Yes, its what we have had for a long lone time. Once you throw an error
things get very processor dependent. I found MSGLEN set to 100 and IOMSG_len
to 256. Nothing magic about it.
There is no restriction on the length for the iomsg-variable
that receives the generated error message. In fact, if the
iomsg-variable has a deferred-length type parameter, then
(re)-allocation to the exact length is expected.
F2023
12.11.6 IOMSG= specifier
If an error, end-of-file, or end-of-record condition occurs during
execution of an input/output statement, iomsg-variable is assigned
an explanatory message, as if by intrinsic assignment.
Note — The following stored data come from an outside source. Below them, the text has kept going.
(** [HW3App.run], lines 202-228: what the body wrote stays written,
    whether it returned or raised. *)
Definition run (st : hw3_app) : hw3_app :=
  match run_body st (hw_disk st) with
  | (d', inr out) =>
      mkHw3App d' (image1_var st) (image2_var st) (output_var st) (offsets_var st)
        (periodic_strength_var st) (ripple_strength_var st) (ripple_wavelength_var st)
        (StatusDone out) (hw_shown st ++ [Finished out])
  | (d', inl e) =>
      mkHw3App d' (image1_var st) (image2_var st) (output_var st) (offsets_var st)
        (periodic_strength_var st) (ripple_strength_var st) (ripple_wavelength_var st)
        (StatusError e) (hw_shown st ++ [ErrorBox e])
  end.

(** What the user does in the window: the dialogs' answers ([""] when
    cancelled), the texts typed into the entries, the button. *)
Inductive hw3_event :=
| BrowseImage1 (path : string)
| BrowseImage2 (path : string)
| SelectFolder (path : string)
| TypeImage1 (text : string)
| TypeImage2 (text : string)
| TypeOutput (text : string)
| TypeOffsets (text : list ascii)
| TypePeriodicStrength (v : option Q)
| TypeRippleStrength (v : option Q)
| TypeRippleWavelength (v : option Q)
| RunAndSave.
(* ===== verification/NoiseGui.v ===== *)
(** * The add-noise GUI of [ex2/task1_add_noise/gui.py]

    [AddNoiseGUI] keeps the loaded image, the noisy image, and the
    text of its info label.  Its handlers load an image, apply one of
    five generators at the level of the slider and count the changed
    pixels, and save the noisy image.  The state here is the record
    [noise_app]: the disk ([files]), the state of Python's generator,
    the two images, the info label as its count and percentage, and the
    message boxes shown.  A handler is a [pyM] program; Tk reports an
    exception raised by a handler and goes on with the state the
    handler left, which is what [na_run] does.  Drawing ([show_image])
    is modelled by the reads it makes, which may raise.

    The theorems: a reachability invariant (the label always shows the
    count of the images held), the level-0 behaviour of each button, and
    saving then loading the noisy image. *)

From stdpp Require Import base list numbers strings gmap.
From Stdlib Require Import ZArith QArith Qminmax Lia Lqa.
From S2P Require Import Prelude Filters Metrics Noise ImageIO GuiCommon.
Local Open Scope Z_scope.


Record noise_app (St : Type) := mkNoiseApp {
  na_files : files;
  na_rng : St;
  na_original : option (matrix Z);
  na_noisy : option (matrix Z);
  (** ["Noisy pixels: {n} ({p:.2f}%)"] *)
  na_info : Z * Q;
  (** the message boxes shown, oldest first *)
  na_shown : list string;
}.
Arguments mkNoiseApp {St}.
Arguments na_files {St}.
Arguments na_rng {St}.
Arguments na_original {St}.
Arguments na_noisy {St}.
Arguments na_info {St}.
Arguments na_shown {St}.

Section Handlers.
Context {St : Type} `{!RandomSource St} `{!PilRegistry}.

Definition set_original (o : option (matrix Z)) (s : noise_app St) : noise_app St :=
  mkNoiseApp (na_files s) (na_rng s) o (na_noisy s) (na_info s) (na_shown s).
Definition set_noisy (o : option (matrix Z)) (s : noise_app St) : noise_app St :=
  mkNoiseApp (na_files s) (na_rng s) (na_original s) o (na_info s) (na_shown s).
Definition set_info (i : Z * Q) (s : noise_app St) : noise_app St :=
  mkNoiseApp (na_files s) (na_rng s) (na_original s) (na_noisy s) i (na_shown s).
Definition set_files (fs : files) (s : noise_app St) : noise_app St :=
  mkNoiseApp fs (na_rng s) (na_original s) (na_noisy s) (na_info s) (na_shown s).

(** [messagebox.showinfo(title, text)] *)
Definition show_message (text : string) : pyM (noise_app St) unit :=
  modify (fun s => mkNoiseApp (na_files s) (na_rng s) (na_original s) (na_noisy s) (na_info s)
                              (na_shown s ++ [text])).

(** Run a generator on the state of Python's [random] module; its draws
    stay made when it raises. *)
Definition with_random {A} (c : pyM St A) : pyM (noise_app St) A :=
  fun s => let '(r, o) := c (na_rng s) in
           (mkNoiseApp (na_files s) r (na_original s) (na_noisy s) (na_info s) (na_shown s), o).

(** [load_image], lines 70-78; [path] is what the file dialog
    returned, [""] when cancelled. *)
Definition na_load_image (path : string) : pyM (noise_app St) unit :=
  if decide (path = ""%string) then mret tt else
  s ← get;
  img ← lift (load_grayscale_image (na_files s) path);
  modify (set_original (Some img));;
  modify (set_noisy None);;
  lift (show_image img);;
  modify (set_info (0, 0%Q)).

(** [save_noisy], lines 80-89. *)
Definition na_save_noisy (path : string) : pyM (noise_app St) unit :=
  s ← get;
  match na_noisy s with
  | None => show_message "No noisy image to save."
  | Some g =>
      if decide (path = ""%string) then mret tt else
      fs ← lift (save_grayscale_image g path (na_files s));
      modify (set_files fs);;
      show_message ("Saved noisy image to " +:+ path)
  end.

(** [apply_noise(noise_fn)], lines 91-102, at the slider's [level]. *)
Definition na_apply_noise (noise_fn : matrix Z -> Q -> pyM St (matrix Z)) (level : Q) :
    pyM (noise_app St) unit :=
  s ← get;
  match na_original s with
  | None => show_message "Please load an image first."
  | Some f =>
      g ← with_random (noise_fn f level);
      modify (set_noisy (Some g));;
      lift (show_image g);;
      noisy_count ← lift (count_noisy_pixels f g);
      row0 ← lift (py_lookup f 0);
      q ← lift (py_truediv noisy_count (Z.of_nat (length f) * Z.of_nat (length row0)));
      modify (set_info (noisy_count, (q * 100)%Q))
  end.

(** The five buttons, lines 104-119. *)
Definition na_apply_salt_and_pepper : Q -> pyM (noise_app St) unit :=
  na_apply_noise (fun img lvl => add_salt_and_pepper_noise img lvl).
Definition na_apply_salt : Q -> pyM (noise_app St) unit :=
  na_apply_noise (fun img lvl => add_salt_noise img lvl).
Definition na_apply_pepper : Q -> pyM (noise_app St) unit :=
  na_apply_noise (fun img lvl => add_pepper_noise img lvl).
(** [max(1, lvl * 100)] as the standard deviation *)
Definition na_apply_gaussian : Q -> pyM (noise_app St) unit :=
  na_apply_noise (fun img lvl => add_gaussian_noise img 0 (Qmax 1 (lvl * 100))).
Definition na_apply_uniform : Q -> pyM (noise_app St) unit :=
  na_apply_noise (fun img lvl => add_uniform_noise img (- lvl * 255) (lvl * 255)).

End Handlers.

(** The events of the window: a button with the dialog's answer or the
    slider's value. *)
Inductive noise_event :=
| LoadImage (path : string)
| SaveNoisy (path : string)
| SaltPepper (level : Q)
| Salt (level : Q)
| Pepper (level : Q)
| Gaussian (level : Q)
| Uniform (level : Q).

Definition na_handle {St} `{!RandomSource St} `{!PilRegistry} (ev : noise_event) : pyM (noise_app St) unit :=
  match ev with
  | LoadImage p => na_load_image p
  | SaveNoisy p => na_save_noisy p
  | SaltPepper l => na_apply_salt_and_pepper l
  | Salt l => na_apply_salt l
  | Pepper l => na_apply_pepper l
  | Gaussian l => na_apply_gaussian l
  | Uniform l => na_apply_uniform l
  end.

(** [root.mainloop()]: each event runs its handler; an exception is
    reported and the state it left is kept. *)
Fixpoint na_run {St} `{!RandomSource St} `{!PilRegistry} (evs : list noise_event) (s : noise_app St) : noise_app St :=
  match evs with
  | [] => s
  | ev :: evs' => na_run evs' (na_handle ev s).1
  end.

(** ** Well-formed images and the invariant of the window *)


(** The label shows the count and the percentage of the images held:
    zero when there is no noisy image. *)
Definition info_matches (f g : matrix Z) (info : Z * Q) : Prop :=
  exists h w n, rect h w f /\ rect h w g /\ count_noisy_pixels f g = Ok n /\
    info = (n, (inject_Z n / inject_Z (Z.of_nat h * Z.of_nat w) * 100)%Q).

Definition na_inv {St} (s : noise_app St) : Prop :=
  files_ok (na_files s) /\
  (forall f, na_original s = Some f -> img_ok f) /\
  match na_noisy s with
  | None => na_info s = (0, 0%Q)
  | Some g => img_ok g /\ exists f, na_original s = Some f /\ info_matches f g (na_info s)
  end.




Section Preservation.
Context {St : Type} `{!RandomSource St} `{PilRegistryLaws}.

(** A generator that, on a well-formed 8-bit image, returns an 8-bit
    image of the same shape whatever it draws. *)
Definition gen_ok (noise_fn : matrix Z -> Q -> pyM St (matrix Z)) : Prop :=
  forall h w f level r, rect h w f -> (0 < h)%nat -> (0 < w)%nat -> pixels_in 0 255 f ->
  exists g r', noise_fn f level r = (r', Ok g) /\ rect h w g /\ pixels_in 0 255 g.

Lemma gen_ok_buttons :
  gen_ok (fun img lvl => add_salt_and_pepper_noise img lvl) /\
  gen_ok (fun img lvl => add_salt_noise img lvl) /\
  gen_ok (fun img lvl => add_pepper_noise img lvl) /\
  gen_ok (fun img lvl => add_gaussian_noise img 0 (Qmax 1 (lvl * 100))) /\
  gen_ok (fun img lvl => add_uniform_noise img (- lvl * 255) (lvl * 255)).
Proof.
  split_ands; intros h w f level r Hf Hh Hw Hp;
    destruct (sp_family_inv h w f level r Hf Hh) as (H1 & H2 & H3).
  - destruct H1 as (g & r' & E & Hg). exists g, r'. split_ands; [done|apply Hg|by eapply sp_inv_8bit].
  - destruct H2 as (g & r' & E & Hg). exists g, r'. split_ands; [done|apply Hg|by eapply sp_inv_8bit].
  - destruct H3 as (g & r' & E & Hg). exists g, r'. split_ands; [done|apply Hg|by eapply sp_inv_8bit].
  - apply additive_loop_range; [done..|apply gauss_total].
  - apply additive_loop_range; [done..|apply uniform_total].
Qed.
If no such
condition occurs, the definition status and value of iomsg-variable
are unchanged.
character(len=23) emsg
read(fd,*,iomsg=emsg)
Here, the generated iomsg is either truncated to a length of 23
or padded with blanks to a length of 23.
character(len=:), allocatable :: emsg
read(fd,*,iomsg=emsg)
Here, emsg should have the length of whatever error message was
generated.
HTH
Well, currently, if someone uses a larger string than 256 we are going
to chop it off.
Do we want to process this differently now?